The One who performs action that is to be done, not driven by ends in view, he is a sanyasin and a yogin as well, and not just the sannyasin who has renounced all fire rituals and who does not perform any other action.

This is the religion of the Bhagavad Gita. Devotion to one’s duty without having a binding attachment towards the personal reward of one’s work makes one a true yogi and a true sannyasin.

One must understand that one cannot separate work and the results there of – they follow one anothers and are inextrically linked. Krishna is not coaxing us to work with expectation, he is only teaching us to work without attachment to work or its results. Do something because it is the right thing to do at that stage of life, in that particular curcumstance and that particular place. Karma phala does not mean the result of action. For eg. if a surgeon performs a surgery and the operation is successful and patient recovers, then this success is the reult of action, but that is not karma phala. Karma phala is the remuneration and incentive that the Surgeon receives for being a Surgeon. Imagine a Surgeon declares that he works for money and is driven by accumulation of wealth. Would you go to such a surgeon? Performing one’s duty without attchment to Karma Phala means performing the surgery and healing an ailing person because that is what a surgeon is meant to do and accepting whatever remuneration that comes ethically and through the appropriate channel as Grace of God.

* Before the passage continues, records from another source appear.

(** No call but a deletion takes a replica away. *)
Definition no_deletion {X} (c : ccall IboxreplicaSpec X) : Prop :=
  match c with Array Local i => match i with DeleteReplica _ => False | _ => True end | _ => True end.
Lemma answers_replicated {X} (c : ccall IboxreplicaSpec X) x w n w' :
  no_deletion c -> answers' w (Evt c x) n w' -> replicated entity w -> replicated entity w'.
Proof.
  unfold replicated. intros Hc H (r & Hr & He).
  assert (Hsub : forall r, r ∈ w_replicas w -> r ∈ w_replicas w'); [|by eauto]. clear r Hr He. intros r Hr.
  destruct c as [X [] i|X [] k|X o|key|obj|obj]; cbn in H; try (by destruct H as [-> _]).
  - destruct i; cbn in H; try done; try (by destruct H as [-> _]). unfold made in H.
    destruct x; destruct H as (_ & H); [|destruct H as [->|H]; [done|]];
      destruct H as (_ & r' & -> & _); by apply elem_of_cons; right.
  - destruct k; cbn in H; by destruct H as [-> _].
  - destruct x as [err|]; [by destruct H as [-> _]|]. by destruct H as (_ & _ & _ & _ & ->).
  - destruct x as [cr|err]; [|by destruct H as [-> _]]. by destruct H as (_ & _ & _ & _ & ->).
Qed.

(** The replica is there, the request is the one of the beginning. *)
Definition settled w : Prop := requested' w /\ replicated entity w.
Lemma settled_every {A} (p : prog (ccall IboxreplicaSpec) A) w :
  every (@no_deletion) p -> settled w -> ensures' w p (fun _ _ w' => settled w').
Proof.
  intros Hp Hw. apply (ensures_every _ (@no_deletion)); [|done..].
  intros X c x v n v' Hc H [Hr Hs]. split; [by eapply answers_requested|by eapply answers_replicated].
Qed.

(** ** One reconciliation of a request without a number *)

(** Still without a number. *)
Definition pending w : Prop := requested' w /\ Status_ID (CR_Status (w_cr w)) = 0%Z.

(** Behind [k] failures: the replica is there, or there was a failure and the
    handler gave up. *)
Definition attempted {A} (k n : nat) (o : outcome (res A)) w : Prop :=
  settled w \/ (pending w /\ 1 <= k + n /\ forall a, o <> Done (Ok a)).


(** A step that may fail: what it answers, or a failure. *)
Definition step_ok {A} (P : A -> Prop) (n : nat) (o : outcome (res A)) w : Prop :=
  pending w /\ match o with Done (Ok a) => P a | Done (Err _) => 1 <= n | _ => False end.

Lemma ensures_attempted {A} k n w (p : prog (ccall IboxreplicaSpec) (res A)) :
  ensures' w p (attempted (k + n)) -> ensures' w p (fun m => attempted k (n + m)).
Proof. intros H. eapply ensures_mono; [exact H|]. intros m o w'. unfold attempted. by rewrite Nat.add_assoc. Qed.

Lemma attempted_call {X A} k w (c : ccall IboxreplicaSpec X) (f : X -> prog (ccall IboxreplicaSpec) (res A)) :
  (forall x n w1, answers' w (Evt c x) n w1 -> ensures' w1 (f x) (attempted (k + n))) ->
  ensures' w (bind (trigger c) f) (attempted k).
Proof. intros H. apply ensures_call. intros x n w1 Hx. by apply ensures_attempted, H. Qed.

Lemma attempted_try {A B} (P : A -> Prop) k w p (f : A -> prog (ccall IboxreplicaSpec) (res B)) h :
  ensures' w p (step_ok P) ->
  (forall a n w1, pending w1 -> P a -> ensures' w1 (f a) (attempted (k + n))) ->
  (forall err n w1, pending w1 -> 1 <= n -> ensures' w1 (h err) (attempted (k + n))) ->
  ensures' w (bind p (fun r => match r with Ok a => f a | Err err => h err end)) (attempted k).
Proof.
  intros Hp Hf Hh. apply ensures_bind. eapply ensures_mono; [exact Hp|].
  intros n o w1 [Hw Ho]. destruct o as [[a|err]| |]; [..|done|done]; apply ensures_attempted; auto.
Qed.

Lemma attempted_err {A} k w err : pending w -> 1 <= k -> ensures' w (Ret (Err err) : prog _ (res A)) (attempted k).
Proof. intros Hw Hk. apply ensures_ret. right. split; [done|]. split; [lia|done]. Qed.

Lemma ensures_report_status w cr err :
  pending w -> ensures' w (report_status cr err) (fun _ o w' => pending w' /\ exists cr', o = Done cr').
Proof.
  intros [Hr Hs]. apply ensures_call. intros a n w1 Ha. apply ensures_ret.
  split; [|by eexists]. split; [by eapply answers_requested|].
  cbn in Ha. destruct a; [by destruct Ha as (_ & _ & _ & -> & _)|by destruct Ha as [-> _]].
Qed.
Lemma ensures_report {A} w cr err (Q : nat -> outcome (res A) -> world -> Prop) :
  pending w -> (forall n w', pending w' -> Q n (Done (Err err)) w') -> ensures' w (report cr err) Q.
Proof.
  intros Hw HQ. apply ensures_bind. eapply ensures_mono; [by apply ensures_report_status|].
  intros n o w1 [Hw1 [cr' ->]]. apply ensures_ret. auto.
Qed.
Lemma attempted_report {A} k w cr err :
  pending w -> 1 <= k -> ensures' w (report cr err : prog _ (res A)) (attempted k).
Proof. intros Hw Hk. apply ensures_report; [done|]. intros n w' Hw'. right. split; [done|]. split; [lia|done]. Qed.

(** Calls of the world that answer as [step_ok]. *)
Lemma step_served {X} (i : ibox (res X)) (P : X -> Prop) w (f : X -> res Z) g Q :
  pending w ->
  (forall a n w1, array_answers spec entity w i a n w1 -> w1 = w /\ served n a P) ->
  (forall x, P x -> exists z, f x = Ok z /\ Q z) ->
  ensures' w (bind (array Local i) (fun r => match r with Ok x => Ret (f x) | Err err => report g err end)) (step_ok Q).
Proof.
  intros Hw Hi Hf. apply ensures_call. intros a n w1 Ha. apply Hi in Ha as [-> Ha].
  destruct a as [x|err]; cbn in Ha.
  - destruct Ha as [-> Hx]. destruct (Hf x Hx) as (z & -> & Hz). by apply ensures_ret.
  - subst n. apply ensures_report; [done|]. intros m w' Hw'. split; [done|lia].
Qed.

This is the creed of the Bhagavad Gita. The motive of the surgeon is most fulfilling when it is focused on healing and not amassing wealth.

The performance of one’s duty in any station of life – as a student, as a son/daughter, as a parent or spouse, as an employee or employer- with one’s utmost devotion is the highest form of worship. Gita doesn’t teach giving up responsibilities, obligations and roles; instead it teaches the importance and skill of owning them up without getting attached to them. It teaches us to see our human life and its strife as well as gifts objectively, to celebrate the godly in each of us and keep the demoniac in check. It teaches us to navigate the rough seas of life with courage and clarity, not to escape and flee from it.

Bhagavad Gita takes us on a journey that starts with mastering the body-mind-sense complex (ātma-vinigrahaḥ) and takes us towards preparation for inquiry into the nature of our self (ātma-vicāraḥ) because this alone leads to liberation or Moksha. Gita is thus a Moksha Shastra, the science of freedom; freedom from being this limited , incomplete and wanting person. It shows us the path that leads to our parama-śreyaḥ, most exalted wellness, and as saṃsiddhiḥ, the greatest accomplishment.

Interestingly, religion comes from the Latin word Religare which means ‘to bind’. Bhagavad Gita is unique because its aim is not to bind us, but instead to unbind us, to untie our minds and intellect, and free us. Bhagavad Gita is for everyone who is seeking freedom from Samsara. It’s message is timeless and universal.